(** * QcOpenAirMap3: the ModuleAir historical-data side panel

    A shallow embedding of the historical-data view controller
    ([ModuleAirSidePanel]) and of the historical fetch of
    [ModuleAirService], with the properties the specification states
    about them.

    Conventions of the embedding.
    - A calendar date string ["YYYY-MM-DD"] is its UTC day number (days
      since the epoch): [new Date(s).getTime()] is that number times
      [MS_PER_DAY], and [d.toISOString().split("T")[0]] is the floor of
      [d.getTime()] by [MS_PER_DAY].  Instants are milliseconds ([Z]).
    - JavaScript numbers are IEEE binary64 values ([float]).
    - React state is a record; an event handler runs to completion and
      the component re-renders before the next event, so the [state] a
      handler closes over is the current one.  The updaters passed to
      [setState] are applied in the order in which React queues them;
      where an updater itself calls [setState], that order depends on
      when React runs it, which the event says.
    - Asynchronous work (animation-frame callbacks, pending promises) is
      kept in explicit queues of the panel; the environment picks which
      one runs next.
    - The store [historicalData] and the table [pollutants] are objects
      used as maps, and a lookup in them is the lookup of an own
      property: the names of the members every object inherits
      ([constructor], [toString], ...) are taken not to be pollutant
      codes.  Where the code looks up other keys, in the mapping of
      [convertTimeStepToFreq] and in the elements of a response, the
      inherited members are part of the model.
    - A render that throws unmounts the component.  Two throws are part
      of the model: that of a render whose hooks differ from those of the
      render before, and that of the [stats] memo. *)

From Stdlib Require Import ZArith QArith Floats Ascii String List Bool Lia.
From stdpp Require Import gmap strings pretty.
Import ListNotations.
(** The shortfall at the first section of the first cable ends the whole
    process: nothing between [lay_section] and the top of
    [install_array_cables] catches [InsufficientCable]. *)
Lemma install_array_cables_short fuel d kw c l rest_data w s more :
  trench_vessel w = None →
  at_port (vessel w) = true →
  heap w !! l = Some (s :: more) →
  0 < cs_count s →
  let st1 := load_cable c (reset (cable_storage (vessel w))) in
  get_cable (cs_length s) st1 = None →
  get_cable (cs_length s) (load_cable c st1) = None →
  let r := install_array_cables (Datatypes.S (Datatypes.S fuel)) d
             ((c, l) :: rest_data) kw w in
  steps_of (trace_of r) =
    [(install_vessel, load_cable_on_vessel c); (install_vessel, transit d)]
    ++ reload_steps d c
  ∧ outcome_of r = Raised InsufficientCable.
Proof.
  intros Ht Hp Hl Hn st1 Hg1 Hg2. subst st1.
  destruct w as [[p q st] bv tv hp tb]; simpl in *; subst.
  destruct (Z.to_nat (cs_count s)) as [|n] eqn:En; [lia|].
  unfold install_array_cables. proc_run. rewrite Hl. proc_run.
  rewrite En. proc_run. rewrite Hg1. proc_run. rewrite Hg2. proc_run.
  done.
Qed.


(** The laying procedure of one section, whether or not a reload was
    needed first. *)
Lemma lay_section_returned d kw c len specs w :
  let r := for_range 1 (lay_section d kw c len specs) w in
  outcome_of r = Returned tt →
  ∃ section,
    (match get_cable len (cable_storage (vessel w)) with
     | Some (x, _) =>
         x = section ∧
         steps_of (trace_of r) =
           laying_steps (lay_step_of (burial_vessel w)) section
     | None =>
         steps_of (trace_of r) =
           reload_steps d c
           ++ laying_steps (lay_step_of (burial_vessel w)) section
     end).
Proof.
  intros r. subst r. unfold for_range. simpl. rewrite bind_run.
  destruct (get_cable len (cable_storage (vessel w))) as [[x st]|] eqn:Hg.
  - destruct (lay_section_on_board d kw c len specs w x st Hg) as (Hs & Ho & _).
    rewrite Ho. simpl. unfold trace_of at 1. simpl. rewrite app_nil_r.
    intros _. by exists x.
  - pose proof (lay_section_short d kw c len specs w Hg) as Hs. simpl in Hs.
    destruct (get_cable len (load_cable c _)) as [[x st2]|].
    + destruct Hs as (Hs & Ho & _). rewrite Ho. simpl.
      unfold trace_of at 1. simpl. rewrite app_nil_r. intros _. by exists x.
    + destruct Hs as (_ & Ho & _). rewrite Ho. simpl. unfold outcome_of. done.
Qed.

(** Scenario A: one cable with one section of count 1, no burial and no
    trenching vessel. *)
Lemma scenario_A fuel (cfg : config S) kw h name data len extra section st2 :
  array_cable_bury_vessel cfg = None →
  array_cable_trench_vessel cfg = None →
  array_system_cables cfg = [(name, data)] →
  h !! cfg_cable_sections data =
    Some [{| cs_length := len; cs_count := 1; cs_extra := extra |}] →
  let c := {| linear_density := cfg_linear_density data |} in
  get_cable len (load_cable c (reset (array_cable_install_vessel cfg)))
    = Some (section, st2) →
  let r := setup_simulation (3 + fuel) cfg kw h in
  steps_of (trace_of r) =
    [(install_vessel, load_cable_on_vessel c);
     (install_vessel, transit (site_distance cfg))]
    ++ laying_steps lay_bury_cable section
    ++ [(install_vessel, transit (site_distance cfg));
        (install_vessel, transit (site_distance cfg))]
  ∧ outcome_of r = Returned tt
  ∧ vessel_flags (vessel (world_of r)) = (true, false).
Proof.
  intros Hb Ht Hc Hh c Hg. subst c.
  destruct cfg as [st0 bv tv d cables]; simpl in *; subst.
  unfold setup_simulation, install_array_cables, deepcopy. simpl.
  proc_run. rewrite Hh. proc_run. rewrite lookup_insert_eq. proc_run.
  rewrite Hg. proc_run. rewrite lookup_insert_eq. proc_run.
  done.
Qed.
(** * Shallow embedding of the tb-api-backend telemetry engine

    Sources: [src/pack_format.py] (pack codec), [src/alarm_logic.py]
    (floor model, motion tracker, alarm rules, [check_alarm]) and
    [src/lift-simulator/live_counters.py] (live counters aggregator).

    Modelling conventions.
    - Python [float] values (heights, sensor readings, wall-clock seconds)
      are modelled as exact rationals [Q]; Python [int] as [Z].
    - Python [str] is [string] (ASCII characters).
    - A Python [dict] keyed by strings is a stdpp [gmap string _]; the
      module-level dictionaries of [alarm_logic.py] are fields of an explicit
      store record threaded through the operations.
    - A call to [_create_alarm_on_tb] is modelled as the emission of an
      [alarm] value (type, severity, details); the platform round trip that
      follows it is outside the model. *)

From Stdlib Require Import QArith Qabs Lqa.
From stdpp Require Import base gmap strings list.
From Stdlib Require Import Ascii String ZArith Lia.

Open Scope string_scope.

(* ------------------------------------------------------------------ *)
(** ** Character and string helpers (Python [str] methods) *)

Definition ascii_code (c : ascii) : nat := nat_of_ascii c.

(** [str.isspace] restricted to ASCII: \t \n \v \f \r, \x1c-\x1f and space. *)
Definition is_space (c : ascii) : bool :=
  let n := ascii_code c in
  (Nat.leb 9 n && Nat.leb n 13) || (Nat.leb 28 n && Nat.leb n 32).

Fixpoint drop_spaces (l : list ascii) : list ascii :=
  match l with
  | c :: r => if is_space c then drop_spaces r else l
  | [] => []
  end.

(** [str.strip()] *)
Definition strip_list (l : list ascii) : list ascii :=
  rev (drop_spaces (rev (drop_spaces l))).

Definition strip (s : string) : string :=
  string_of_list_ascii (strip_list (list_ascii_of_string s)).

(** [s.split(c)]: Python keeps empty pieces, and [""].split gives [[""]]. *)
Fixpoint split_on (c : ascii) (s : string) : list string :=
  match s with
  | EmptyString => [EmptyString]
  | String x r =>
      if Ascii.eqb x c then EmptyString :: split_on c r
      else match split_on c r with
           | h :: t => String x h :: t
           | [] => [String x EmptyString]
           end
  end.

(** [eq = pair.find(c)] followed by [pair[:eq]] and [pair[eq+1:]];
    [None] when [find] returns -1. *)
Fixpoint split_first (c : ascii) (s : string) : option (string * string) :=
  match s with
  | EmptyString => None
  | String x r =>
      if Ascii.eqb x c then Some (EmptyString, r)
      else match split_first c r with
           | Some (a, b) => Some (String x a, b)
           | None => None
           end
  end.

(* ------------------------------------------------------------------ *)
(** ** Pack codec ([pack_format.py]) *)

(** Values stored in a parsed pack: [None], [int], [float] or [str]. *)
Inductive pval :=
| PNone
| PInt (n : Z)
| PFloat (q : Q)
| PStr (s : string).

Definition DEFAULT_INT_KEYS : list string := ["v"; "ts"; "fi"; "door"; "home_floor"].

Definition DEFAULT_FLOAT_KEYS : list string :=
  ["h"; "laser_val"; "height_raw";
   "accel_x_val"; "accel_y_val"; "accel_z_val";
   "gyro_x_val"; "gyro_y_val"; "gyro_z_val";
   "mpu_temp_val"; "humidity_val"; "mic_val";
   "x_vibe"; "y_vibe"; "z_vibe";
   "x_jerk"; "y_jerk"; "z_jerk";
   "temperature"; "humidity"; "sound_level";
   "vel"].

Definition mem_key (k : string) (ks : list string) : bool :=
  existsb (String.eqb k) ks.

Section PackCodec.
  (** The two guarded conversions [_to_int] and [_to_float]: both catch
      [ValueError]/[TypeError] and return [None], hence total functions to
      [option].  The codec is stated for any such pair of conversions. *)
  Variable to_int : string -> option Z.
  Variable to_float : string -> option Q.

  (** [_coerce_value] *)
Definition coerce_value (key val : string) (int_keys float_keys : list string) : pval :=
    if String.eqb val "" then PNone
    else if mem_key key int_keys then
      match to_int val with Some n => PInt n | None => PStr val end
    else if mem_key key float_keys then
      match to_float val with Some f => PFloat f | None => PStr val end
    else PStr val.

  (** The body of the loop of [parse_pack_raw] for one segment [pair]:
      [None] is a [continue]. *)
Definition segment_entry (pair : string) : option (string * string) :=
    if String.eqb pair "" then None
    else match split_first "=" pair with
         | None => None
         | Some (k0, v0) =>
             let k := strip k0 in
             let v := strip v0 in
             if String.eqb k "" then None else Some (k, v)
         end.

  (** [parse_pack_raw(s, int_keys=.., float_keys=..)] with
      [lowercase_keys=False]; the extra key lists extend the defaults. *)
Definition parse_pack_raw_with (extra_int extra_float : list string) (s : string)
    : gmap string pval :=
    if String.eqb s "" then ∅
    else
      let ik := (DEFAULT_INT_KEYS ++ extra_int)%list in
      let fk := (DEFAULT_FLOAT_KEYS ++ extra_float)%list in
      fold_left
        (fun (out : gmap string pval) pair =>
           match segment_entry pair with
           | Some (k, v) => <[k := coerce_value k v ik fk]> out
           | None => out
           end)
        (split_on "|" s) ∅.
End PackCodec.

(** *** The conversions [_to_int] and [_to_float]

    [int(v)] accepts surrounding whitespace, an optional sign and decimal
    digits, with single underscores between digits.  [float(v)] accepts in
    addition a fraction and an exponent; its special spellings
    [inf]/[nan] are rejected by [_to_float] itself, and so are absent
    here.  (Overflow of [float] to infinity on huge exponents is not
    modelled.) *)

Definition digit_val (c : ascii) : option Z :=
  let n := ascii_code c in
  if Nat.leb 48 n && Nat.leb n 57 then Some (Z.of_nat (n - 48)) else None.

(** digits ( ['_'] digit )* after a first digit: value, digit count, rest *)
Fixpoint digitpart_go (acc : Z) (cnt : nat) (l : list ascii) : Z * nat * list ascii :=
  match l with
  | c :: r =>
      match digit_val c with
      | Some d => digitpart_go (acc * 10 + d) (S cnt) r
      | None =>
          if Ascii.eqb c "_" then
            match r with
            | c' :: r' =>
                match digit_val c' with
                | Some d => digitpart_go (acc * 10 + d) (S cnt) r'
                | None => (acc, cnt, l)
                end
            | [] => (acc, cnt, l)
            end
          else (acc, cnt, l)
      end
  | [] => (acc, cnt, l)
  end.

Definition digitpart (l : list ascii) : option (Z * nat * list ascii) :=
  match l with
  | c :: r => match digit_val c with
              | Some d => Some (digitpart_go d 1 r)
              | None => None
              end
  | [] => None
  end.

Definition take_sign (l : list ascii) : Z * list ascii :=
  match l with
  | c :: r => if Ascii.eqb c "+" then (1%Z, r)
              else if Ascii.eqb c "-" then ((-1)%Z, r) else (1%Z, l)
  | [] => (1%Z, l)
  end.

Definition _to_int (v : string) : option Z :=
  let '(sg, l) := take_sign (strip_list (list_ascii_of_string v)) in
  match digitpart l with
  | Some (n, _, []) => Some (sg * n)%Z
  | _ => None
  end.

(** mantissa: digitpart ['.' [digitpart]] | '.' digitpart;
    result: integer mantissa, number of fraction digits, rest *)
Definition mantissa (l : list ascii) : option (Z * nat * list ascii) :=
  match digitpart l with
  | Some (ip, _, rest) =>
      match rest with
      | c :: r =>
          if Ascii.eqb c "." then
            match digitpart r with
            | Some (fp, nd, rest') => Some (ip * 10 ^ Z.of_nat nd + fp, nd, rest')%Z
            | None => Some (ip, O, r)
            end
          else Some (ip, O, rest)
      | [] => Some (ip, O, rest)
      end
  | None =>
      match l with
      | c :: r =>
          if Ascii.eqb c "." then
            match digitpart r with
            | Some (fp, nd, rest') => Some (fp, nd, rest')
            | None => None
            end
          else None
      | [] => None
      end
  end.
(** An in-memory file system, with files that cannot be opened for
    writing and blobs that are no pickle of a table.  It satisfies the laws
    above and shows every failure the interface allows. *)
Module MemDisk.

Inductive mem_blob : Type :=
  | Pickled (q : gmap string row)
  | Garbage.

Record mem_disk : Type := {
  files : gmap string mem_blob;
  read_only : list string;
}.

Definition locked (d : mem_disk) (name : string) : bool :=
  existsb (String.eqb name) (read_only d).

#[export] Instance storage : Storage := {|
  blob := mem_blob;
  disk := mem_disk;
  path_exists d name := bool_decide (is_Some (files d !! name));
  open_wb d name :=
    if locked d name then Raise (OSError "Permission denied")
    else Ok {| files := <[name := Garbage]> (files d); read_only := read_only d |};
  write d name b :=
    Ok {| files := <[name := b]> (files d); read_only := read_only d |};
  read d name :=
    match files d !! name with
    | Some b => Ok b
    | None => Raise (OSError "No such file or directory")
    end;
  pickle_dumps q := Ok (Pickled q);
  pickle_loads b :=
    match b with
    | Pickled q => Ok q
    | Garbage => Raise (PickleError "invalid load key")
    end;
|}.

End MemDisk.

(** ** Material

    [get_material_score] reads the board through [board.piece_at] only,
    which is what it takes here: the piece on a square, if any.
    [chess.SQUARES] are the numbers 0 (a1) to 63 (h8).  Python's ints do
    not overflow; scores are in [Z]. *)

Inductive Color : Type := WHITE | BLACK.

Record Piece : Type := {
  kind : piece_type;     (* [piece.piece_type] *)
  color : Color;         (* [piece.color] *)
}.

Definition SQUARES : list nat := seq 0 64.

Definition get_material_score (self : ChessAI) (piece_at : nat -> option Piece) : Z :=
  fold_left
    (fun score square =>
       match piece_at square with
       | Some piece =>
           let val := piece_values self (kind piece) in
           match color piece with
           | BLACK => (score + val)%Z
           | WHITE => (score - val)%Z
           end
       | None => score
       end)
    SQUARES 0%Z.

(** [play_game], line 110: [(new_score - old_score) * 0.1], an int times
    a float. *)
Definition step_reward_of (old_score new_score : Z) : pyfloat :=
  PyFloat.mul (to_float (Int (new_score - old_score))) PyFloat.lit_0_1.

(** ** The game loop

    [play_game] drives a [chess.Board], a mutable object of the rules
    engine, through the methods below; a [position] is the state of that
    object at one moment.  What the loop gets from outside in one
    iteration is the line [input] returns (read on White's turns only)
    and the random draws (used on Black's turns only); printing is left
    out. *)

Class Rules : Type := {
  position : Type;
  start : position;                                (* [chess.Board()] *)
  view : position -> Board;                        (* [fen()], [legal_moves] *)
  piece_at : position -> nat -> option Piece;
  turn : position -> Color;
  is_game_over : position -> bool;
  parse_san : position -> string -> result Move;
  push : position -> Move -> position;
  result_of : position -> string;                  (* [board.result()] *)
}.

Section GameLoop.

Context {R : Rules} {S : Storage}.

(** The variables of [play_game]. *)
Record Game : Type := {
  board : position;
  history : list (string * string * pyfloat);
  ai : ChessAI;
}.

(** One iteration of the [while] body.  On White's turn a line that
    [parse_san] rejects is reported and the loop continues; on Black's
    turn an exception of [choose_move] leaves the loop. *)
Definition play_turn (g : Game) (line : string) (rnd : Random)
  : Game * result unit :=
  match turn (board g) with
  | WHITE =>
      match parse_san (board g) line with
      | Ok move =>
          ({| board := push (board g) move; history := history g; ai := ai g |},
           Ok tt)
      | Raise _ => (g, Ok tt)
      end
  | BLACK =>
      let state := get_state (view (board g)) in
      let old_score := get_material_score (ai g) (piece_at (board g)) in
      match choose_move (ai g) (view (board g)) rnd with
      | (ai', Raise e) =>
          ({| board := board g; history := history g; ai := ai' |}, Raise e)
      | (ai', Ok move) =>
          let board' := push (board g) move in
          let new_score := get_material_score ai' (piece_at board') in
          let step_reward := step_reward_of old_score new_score in
          ({| board := board';
              history := history g ++ [(state, uci move, step_reward)];
              ai := ai' |},
           Ok tt)
      end
  end.

(** The [while] loop, for as long as the outside supplies events. *)
Fixpoint play_loop (g : Game) (events : list (string * Random))
  : Game * result unit :=
  match events with
  | [] => (g, Ok tt)
  | (line, rnd) :: events' =>
      if is_game_over (board g) then (g, Ok tt)
      else
        match play_turn g line rnd with
        | (g', Raise e) => (g', Raise e)
        | (g', Ok _) => play_loop g' events'
        end
  end.
(** X5. A call that gives one of the two diagrams neither by position nor
    by keyword raises [TypeError]: only [delta] has a default. *)
Theorem missing_diagram_rejected
  (L : Hera) (st : py_store) (a : py_arguments) :
  (positional a = [] /\ lookup_keyword "dgm1" (keywords a) = None) \/
  ((List.length (positional a) <= 1)%nat /\
   lookup_keyword "dgm2" (keywords a) = None) ->
  py_bottleneck_distance st a = (PyRaise TypeError, st).
Proof.
  intros [[Hpos Hk] | [Hlen Hk]]; apply py_unbound.
  - apply (bind_arguments_missing signature (positional a) (keywords a) 0%nat
             {| arg_name := "dgm1"; arg_default := None |});
      [ rewrite Hpos; cbn; lia | reflexivity | reflexivity | exact Hk ].
  - apply (bind_arguments_missing signature (positional a) (keywords a) 1%nat
             {| arg_name := "dgm2"; arg_default := None |});
      [ exact Hlen | reflexivity | reflexivity | exact Hk ].
Qed.

(** The theorem above on a call with one diagram and a tolerance. *)
Lemma missing_diagram_rejected_witness :
  py_bottleneck_distance (L := discrete_hera) sample_store
    {| positional := [PyList 0];
       keywords := [("delta", PyFloat Double.zero)] |} =
  (PyRaise TypeError, sample_store).
Proof.
  apply (missing_diagram_rejected discrete_hera sample_store
           {| positional := [PyList 0];
              keywords := [("delta", PyFloat Double.zero)] |}).
  right. split; [ cbn; lia | reflexivity ].
Defined.

(** ** What a Python call can come to *)


(** ** Reading the diagrams *)





Lemma load_items_rejects (st : py_store) (items : list py_object)
  (o : py_object) :
  In o items -> load_pair st o = None -> load_items st items = None.
Proof.
  induction items as [ | o' items IH]; intros Hin Ho; [ contradiction Hin | ].
  cbn [load_items]. destruct Hin as [-> | Hin].
  - now rewrite Ho.
  - rewrite (IH Hin Ho). now destruct (load_pair st o').
Qed.

Lemma load_pair_rejects (st : py_store) (o : py_object) :
  as_sequence st o = None \/
  (exists xs : list py_object,
     as_sequence st o = Some xs /\ List.length xs <> 2%nat) \/
  (exists x y : py_object,
     as_sequence st o = Some [x; y] /\
     (load_double x = None \/ load_double y = None)) ->
  load_pair st o = None.
Proof.
  unfold load_pair.
  intros [H | [(xs & H & Hlen) | (x & y & H & Hxy)]]; rewrite H.
  - reflexivity.
  - destruct xs as [ | x [ | y [ | z xs]]]; try reflexivity.
    now contradiction Hlen.
  - destruct Hxy as [Hx | Hy].
    + now rewrite Hx.
    + rewrite Hy. now destruct (load_double x).
Qed.

(** X8. In every call, however its arguments are given, if the object bound
    to [dgm1] or to [dgm2] is no sequence, or has an element which is not a
    pair of floats (no sequence, a sequence of another length than two, or
    one with a coordinate that is no float), the call raises [TypeError],
    whatever the library and the other arguments. *)
Theorem malformed_diagram_rejected
  (L : Hera) (st : py_store) (a : py_arguments) (o1 o2 o3 : py_object) :
  bind_arguments signature (positional a) (keywords a) =
    Some [o1; o2; o3] ->
  (exists dgm : py_object,
     (dgm = o1 \/ dgm = o2) /\
     (as_sequence st dgm = None \/
      exists (items : list py_object) (o : py_object),
        as_sequence st dgm = Some items /\
        In o items /\
        (as_sequence st o = None \/
         (exists xs : list py_object,
            as_sequence st o = Some xs /\ List.length xs <> 2%nat) \/
         (exists x y : py_object,
            as_sequence st o = Some [x; y] /\
            (load_double x = None \/ load_double y = None))))) ->
  py_bottleneck_distance st a = (PyRaise TypeError, st).
Proof.
  intros Hbind (dgm & Hdgm & Hbad).
  assert (Hload : load_vector st dgm = None).
  { unfold load_vector.
    destruct Hbad as [H | (items & o & H & Hin & Ho)]; rewrite H.
    - reflexivity.
    - apply (load_items_rejects st items o Hin).
      now apply load_pair_rejects. }
  unfold py_bottleneck_distance. rewrite Hbind.
  destruct Hdgm as [-> | ->]; rewrite Hload.
  - reflexivity.
  - now destruct (load_vector st o1).
Qed.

- REQUIRED WORK
Reproduce the entries above exactly, but only the lines between the line holding "board g; history" and the line holding "py_bottleneck_distance (L := discrete_hera)", inclusive.

- PROBLEM SOLUTION
          ({| board := board g; history := history g; ai := ai' |}, Raise e)
      | (ai', Ok move) =>
          let board' := push (board g) move in
          let new_score := get_material_score ai' (piece_at board') in
          let step_reward := step_reward_of old_score new_score in
          ({| board := board';
              history := history g ++ [(state, uci move, step_reward)];
              ai := ai' |},
           Ok tt)
      end
  end.

(** The [while] loop, for as long as the outside supplies events. *)
Fixpoint play_loop (g : Game) (events : list (string * Random))
  : Game * result unit :=
  match events with
  | [] => (g, Ok tt)
  | (line, rnd) :: events' =>
      if is_game_over (board g) then (g, Ok tt)
      else
        match play_turn g line rnd with
        | (g', Raise e) => (g', Raise e)
        | (g', Ok _) => play_loop g' events'
        end
  end.
(** X5. A call that gives one of the two diagrams neither by position nor
    by keyword raises [TypeError]: only [delta] has a default. *)
Theorem missing_diagram_rejected
  (L : Hera) (st : py_store) (a : py_arguments) :
  (positional a = [] /\ lookup_keyword "dgm1" (keywords a) = None) \/
  ((List.length (positional a) <= 1)%nat /\
   lookup_keyword "dgm2" (keywords a) = None) ->
  py_bottleneck_distance st a = (PyRaise TypeError, st).
Proof.
  intros [[Hpos Hk] | [Hlen Hk]]; apply py_unbound.
  - apply (bind_arguments_missing signature (positional a) (keywords a) 0%nat
             {| arg_name := "dgm1"; arg_default := None |});
      [ rewrite Hpos; cbn; lia | reflexivity | reflexivity | exact Hk ].
  - apply (bind_arguments_missing signature (positional a) (keywords a) 1%nat
             {| arg_name := "dgm2"; arg_default := None |});
      [ exact Hlen | reflexivity | reflexivity | exact Hk ].
Qed.

(** The theorem above on a call with one diagram and a tolerance. *)
Lemma missing_diagram_rejected_witness :
  py_bottleneck_distance (L := discrete_hera) sample_store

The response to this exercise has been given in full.